Sunday, July 31, 2011

Villawood riots escape my understanding

Few of those born in Australia understand what it was that recently drove asylum seekers in Villawood to the extremes of riot. I don’t.
I do know that they would be confused that a country portrayed as free, fair, democratic, liberal and generous appears to be few of those things.
Villawood rioters make
 their point in the only
way they can.
After months of waiting to see evidence of those claimed traits, those at Villawood, their patience exhausted, resorted to all a denied person has left, violence.
Reaction to the riots has been varied; some, who deserve our praise, have turned out in numbers to protest on behalf of those in Villawood and some have roundly condemned rioters, arguing they should simply be sent back from whence they came.
Considering the latter view, it is important to remember that these people came here in the belief, and hope, that Australia was a better place than that they left.
The riots suggests those beliefs and hopes have been dashed and so it is time we looked to our supposed qualities and considered whether they are real or imagined.
Shepparton has a strong history of assimilation of the other, of blending cultures and holding open the door to a better life, or at least a life that is secure and has promise.
Although that maybe the case in the Goulburn Valley, something some would argue about, those at Villawood see only promises denied, hopes dashed and security of the wrong sort.
A few things about people, whatever their race or culture, are constant, but their way of life embeds patterns of living and habits making them different and often that does not sit well with others.
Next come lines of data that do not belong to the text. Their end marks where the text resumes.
(* ===== verification/IavAperture.v ===== *)
(** * The aux apertures of the server

    [Module IavAperture] models tools/virt_iav_aperture.c: the composition of an aperture from the partitions, the
    table of what the guest of each lease index has attached, and the handling of the nodes. The nodes are the
    class [NodeDevice]; the instance [kernel_nodes] is the kernel module of IavWin, opened as root. The partition
    ids of the primary role come from the vendor's header and are an argument. *)

From Stdlib Require Import ZArith Lia Bool Ascii String.
From stdpp Require Import base list numbers decidable strings.
From S2P Require Import Prelude Text SliceArena IavWin.
Import Text IavWin IavAux.
#[local] Open Scope Z_scope.
#[local] Open Scope list_scope.

Module IavAperture.

Definition VIRT_IAV_APERTURE_NODES : Z := 8.
Definition VIRT_IAV_APERTURE_MAX_PARTS : nat := 16.
Definition VIRT_IAV_APERTURE_MAX_AVOID : nat := 4.
Definition PAGE_BYTES : Z := 4096.

(** struct virt_iav_aperture_part *)
Record virt_iav_aperture_part := mk_part { pa_pid : Z; pa_base : Z; pa_len : Z }.

(** struct node_state *)
Record node_state := mk_node { nd_attached : bool; nd_cfg : amba_virt_iav_aux_cfg }.

Definition node_zero : node_state := mk_node false acfg_zero.

(** The globals: the registered partitions and sizes to avoid, and the table of the nodes. *)
Record aperture_state := mk_ap {
  ap_ready : bool;
  ap_init_rc : Z;
  ap_parts : list virt_iav_aperture_part;
  ap_avoid : list Z;
  ap_node : list node_state;
}.

(** virt_iav_aperture_reset *)
Definition virt_iav_aperture_reset : aperture_state :=
  mk_ap false (- ENODATA) [] [] (repeat node_zero (Z.to_nat VIRT_IAV_APERTURE_NODES)).

Definition put_node (i : Z) (n : node_state) (a : aperture_state) : aperture_state :=
  mk_ap (ap_ready a) (ap_init_rc a) (ap_parts a) (ap_avoid a) (<[Z.to_nat i := n]> (ap_node a)).

(** ** Composition *)

(** is_pow2, round_up *)
Definition is_pow2 (v : Z) : bool := negb (v =? 0) && pow2_test v.
Definition round_up (v a : Z) : Z := u64 (u64 (v + a - 1) / a * a).

(** The loop over the partitions keeps the last one with the id. *)
Definition find_part (parts : list virt_iav_aperture_part) (pid : Z) : option virt_iav_aperture_part :=
  foldl (fun p x => if pa_pid x =? pid then Some x else p) None parts.

(** A partition that is left out. *)
Definition part_skipped (p : virt_iav_aperture_part) : bool :=
  (pa_len p =? 0) || negb (pa_base p mod PAGE_BYTES =? 0) || negb (pa_len p mod PAGE_BYTES =? 0) ||
  (u64 (pa_base p + pa_len p) <? pa_base p).

(** The loop over the ids: an error, or the offset after the last range. The ranges placed are returned too. *)
Fixpoint place_ranges (parts : list virt_iav_aperture_part) (pids : list Z) (off : Z) (placed : list amba_virt_iav_aux_range)
    : (Z + Z) * list amba_virt_iav_aux_range :=
  match pids with
  | [] => (inr off, placed)
  | pid :: pids' =>
      match find_part parts pid with
      | None => place_ranges parts pids' off placed
      | Some p =>
          if part_skipped p then place_ranges parts pids' off placed
          else if (AMBA_VIRT_IAV_AUX_MAX_RANGES <=? length placed)%nat then (inr off, placed)
          else
            let off := round_up off AMBA_VIRT_IAV_AUX_ALIGN in
            if (off >? AMBA_VIRT_IAV_AUX_MAX_SIZE) || (pa_len p >? AMBA_VIRT_IAV_AUX_MAX_SIZE - off) then (inl (- E2BIG), placed)
            else place_ranges parts pids' (u64 (off + pa_len p)) (placed ++ [mk_range (pa_base p) (pa_len p) off (pa_pid p) 0])
      end
  end.

(** [while (size < need) size <<= 1;] *)
Definition grow_size (need size : Z) : option Z :=
  match iter_until 64 (fun s => if s <? need then inl (u64 (Z.shiftl s 1)) else inr s) size with
  | inr s => Some s
  | inl _ => None
  end.

(** The body of the do loop: one pass over the sizes to avoid. *)
Definition avoid_pass (avoid : list Z) (size : Z) : Z * bool :=
  foldl (fun '(s, again) a => if a =? s then (u64 (Z.shiftl s 1), true) else (s, again)) (size, false) avoid.

(** [do ... while (again && size <= AMBA_VIRT_IAV_AUX_MAX_SIZE);] *)
Definition avoid_sizes (avoid : list Z) (size : Z) : option Z :=
  match iter_until 64 (fun s => let '(s', again) := avoid_pass avoid s in
                                if again && (s' <=? AMBA_VIRT_IAV_AUX_MAX_SIZE) then inl s' else inr s') size with
  | inr s => Some s
  | inl _ => None
  end.

Definition cfg_of (size epoch : Z) (count : nat) (placed : list amba_virt_iav_aux_range) : amba_virt_iav_aux_cfg :=
  mk_acfg size epoch (Z.of_nat count) 0 0 0 (placed ++ repeat range_zero (AMBA_VIRT_IAV_AUX_MAX_RANGES - length placed)).

(** virt_iav_aperture_compose: the result and what [out] holds; [None] is a loop that has not stopped *)
Definition virt_iav_aperture_compose (pids : list Z) (parts : list virt_iav_aperture_part) (avoid : list Z) (epoch : Z)
    : option (Z * amba_virt_iav_aux_cfg) :=
  if epoch =? 0 then Some (- EINVAL, acfg_zero)
  else
    match place_ranges parts pids 0 [] with
    | (inl rc, placed) => Some (rc, cfg_of 0 0 0 placed)
    | (inr off, placed) =>
        if (length placed =? 0)%nat then Some (0, acfg_zero)
        else
          let need := u64 (off + PAGE_BYTES) in
          size ← grow_size need AMBA_VIRT_IAV_AUX_MIN_SIZE;
          size ← avoid_sizes avoid size;
          Some (if (size >? AMBA_VIRT_IAV_AUX_MAX_SIZE) || negb (is_pow2 size) then (- E2BIG, cfg_of 0 0 0 placed)
                else (Z.of_nat (length placed), cfg_of size epoch (length placed) placed))
    end.

(** same_cfg *)
Definition same_cfg (a b : amba_virt_iav_aux_cfg) : bool :=
  (ac_size a =? ac_size b) && (ac_epoch a =? ac_epoch b) && (ac_count a =? ac_count b) && bool_decide (ac_range a = ac_range b).

(** ** Nodes *)

(** What the server asks of /dev/amba_virt_iav_aux<n>: each answer is 0 or a negative errno. *)
Class NodeDevice (K : Type) := {
  node_get : Z -> K -> Z * amba_virt_iav_aux_cfg;
  node_config : Z -> amba_virt_iav_aux_cfg -> K -> Z * K;
  node_clear : Z -> K -> Z * K;
  node_sources : amba_virt_iav_aux_sources -> K -> Z * K;
}.

Section Nodes.

Context {K : Type} {dev : NodeDevice K} (pids : list Z).

Definition source_of (p : virt_iav_aperture_part) : amba_virt_iav_aux_source := mk_src (pa_base p) (pa_len p) (pa_pid p) 0.

Definition sources_of (parts : list virt_iav_aperture_part) : amba_virt_iav_aux_sources :=
  mk_srcs (Z.of_nat (length parts)) 0 (map source_of parts ++ repeat src_zero (AMBA_VIRT_IAV_AUX_MAX_SOURCES - length parts)).

(** virt_iav_aperture_init *)
Definition virt_iav_aperture_init (parts : list virt_iav_aperture_part) (avoid : list Z) (a : aperture_state) (k : K)
    : Z * aperture_state * K :=
  if (VIRT_IAV_APERTURE_MAX_PARTS <? length parts)%nat || (VIRT_IAV_APERTURE_MAX_AVOID <? length avoid)%nat then (- EINVAL, a, k)
  else
    let '(rc, k') := node_sources (sources_of parts) k in
    if rc =? 0 then (rc, mk_ap true rc parts avoid (ap_node a), k')
    else (rc, mk_ap false rc (ap_parts a) (ap_avoid a) (ap_node a), k').

(** clear_if_idle *)
Definition clear_if_idle (index : Z) (k : K) : K :=
  let '(rc, have) := node_get index k in
  if negb (rc =? 0) then k
  else if negb (ac_size have =? 0) && (ac_maps have =? 0) then snd (node_clear index k)
  else k.

(** virt_iav_aperture_attach: the return code, the size and the two states; [None] is a composition that has not
    stopped *)
Definition virt_iav_aperture_attach (index epoch : Z) (primary : bool) (a : aperture_state) (k : K)
    : option (Z * Z * aperture_state * K) :=
  if index >=? VIRT_IAV_APERTURE_NODES then Some (- EINVAL, 0, a, k)
  else
    let a0 := put_node index node_zero a in
    if negb (ap_ready a) then Some (- ENODEV, 0, a0, k)
    else if negb primary || (epoch =? 0) || (epoch >? 0xffffffff) then Some (0, 0, a0, clear_if_idle index k)
    else
      c ← virt_iav_aperture_compose pids (ap_parts a) (ap_avoid a) epoch;
      let '(n, want) := c in
      Some (
        if n <=? 0 then (n, 0, a0, clear_if_idle index k)
        else
          let '(rc, have) := node_get index k in
          if negb (rc =? 0) then (rc, 0, a0, k)
          else if negb (ac_size have =? 0) && same_cfg have want then
            (0, ac_size want, put_node index (mk_node true want) a0, k)
          else if negb (ac_maps have =? 0) then (- EBUSY, 0, a0, k)
          else
            let '(rc, k') := node_config index want k in
            if negb (rc =? 0) then (rc, 0, a0, k')
            else (0, ac_size want, put_node index (mk_node true want) a0, k')).

(** virt_iav_aperture_detach *)
Definition virt_iav_aperture_detach (index : Z) (a : aperture_state) (k : K) : aperture_state * K :=
  if index >=? VIRT_IAV_APERTURE_NODES then (a, k)
  else (put_node index node_zero a, if ap_ready a then clear_if_idle index k else k).

(** virt_iav_aperture_adopt: whether the node was adopted *)
Definition virt_iav_aperture_adopt (index epoch : Z) (primary : bool) (a : aperture_state) (k : K)
    : option (bool * aperture_state * K) :=
  if index >=? VIRT_IAV_APERTURE_NODES then Some (false, a, k)
  else
    let a0 := put_node index node_zero a in
    if negb (ap_ready a) then Some (false, a0, k)
    else
      let '(rc, have) := node_get index k in
      if negb (rc =? 0) || (ac_size have =? 0) then Some (false, a0, k)
      else
        c ← (if primary && negb (epoch =? 0) && (epoch <=? 0xffffffff)
             then virt_iav_aperture_compose pids (ap_parts a) (ap_avoid a) epoch else Some (0, acfg_zero));
        let '(n, want) := c in
        Some (
          if (n >? 0) && same_cfg have want then (true, put_node index (mk_node true want) a0, k)
          else (false, a0, if ac_maps have =? 0 then snd (node_clear index k) else k)).

End Nodes.

(** struct virt_iav_aperture_view: an entry is its partition id, base, length and offset *)
Record virt_iav_aperture_view := mk_view { vw_size : Z; vw_epoch : Z; vw_count : Z; vw_e : list (Z * Z * Z * Z) }.

(** virt_iav_aperture_get *)
Definition virt_iav_aperture_get (index : Z) (a : aperture_state) : Z * virt_iav_aperture_view :=
  if index >=? VIRT_IAV_APERTURE_NODES then (- EINVAL, mk_view 0 0 0 [])
  else
    match ap_node a !! Z.to_nat index with
    | Some n =>
        if nd_attached n then
          let c := nd_cfg n in
          (0, mk_view (ac_size c) (ac_epoch c) (ac_count c)
                      (map (fun r => (ra_pid r, ra_phys r, ra_len r, ra_offset r)) (take (Z.to_nat (ac_count c)) (ac_range c))))
        else (0, mk_view 0 0 0 [])
    | None => (- EINVAL, mk_view 0 0 0 [])
    end.

(** ** The status line *)

Definition ends_with (c : ascii) (t : text) : bool := match last t with Some x => Ascii.eqb x c | None => false end.

(** One node of the loop: [t] is what has been printed, with what did not fit. *)
Definition format_node (len : nat) (t : text) (i : nat) (n : node_state) : text :=
  if (length t <? len)%nat && nd_attached n then
    t ++ (if ends_with "=" t then [] else lit ",") ++ print_u (Z.of_nat i) ++ lit ":0x" ++ print_llx (ac_size (nd_cfg n)) ++ lit "/" ++ print_u (ac_count (nd_cfg n))
  else t.

(** virt_iav_aperture_format: the result and what a buffer of [len] bytes holds *)
Definition virt_iav_aperture_format (len : nat) (a : aperture_state) : Z * text :=
  if (len =? 0)%nat then (- 1, [])
  else
    let t0 := lit "APERTURE state=" ++ (if ap_ready a then lit "ready" else lit "off") ++ lit " sources=" ++ print_u (Z.of_nat (length (ap_parts a))) ++ lit " nodes=" in
    let t1 := foldl (fun t '(i, n) => format_node len t i n) t0 (imap pair (ap_node a)) in
    let t2 := if (length t1 <? len)%nat then t1 ++ (if ends_with "=" t1 then lit "-" else []) ++ lit " init=" ++ print_d (ap_init_rc a) ++ [newline] else t1 in
    (if (len <=? length t2)%nat then - 1 else Z.of_nat (length t2), snprintf len t2).

(** ** The kernel's nodes *)

(** real_node_ioctl on the kernel module, the nodes present and the server root *)
Definition kernel_nodes (pr : win_params) (normal_nc : bool) : NodeDevice aux_state := {|
  node_get i k := fst (iav_aux_ioctl pr normal_nc true (Z.to_nat i) AUX_GET k);
  node_config i c k := let '(rc, _, k') := iav_aux_ioctl pr normal_nc true (Z.to_nat i) (AUX_CONFIG (Some c)) k in (rc, k');
  node_clear i k := let '(rc, _, k') := iav_aux_ioctl pr normal_nc true (Z.to_nat i) AUX_CLEAR k in (rc, k');
  node_sources s k := let '(rc, _, k') := iav_aux_ioctl pr normal_nc true 0 (AUX_SOURCES (Some s)) k in (rc, k');
|}.

End IavAperture.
It is a belief of mine that nothing is neither better nor worse, just different and so before criticizing Villawood rioters, we need to consider how we would behave if confronted by such striking differences.
Not only is life different in the extreme for the Villawood internees, the length of their imprisonment has little by little, drip by drip, eroded their hope.
So consider for a moment that life in your birth culture and country has, for various reasons, often beyond your control, become impossible and despite the threats and dangers to your wellbeing, you, brimming with hope, choose to get to Australia as best you can.
The journey made, the risks endured you arrive at your new home only to be effectively thrown in jail and the unspoken promises made by this wonderful, democratic and generous country prove to be an illusion.
Armed with only patience and civility you wait, and you wait, and yet the promised decency and democracy seems to be only for those walking free on the other side of the razor wire: what would you do?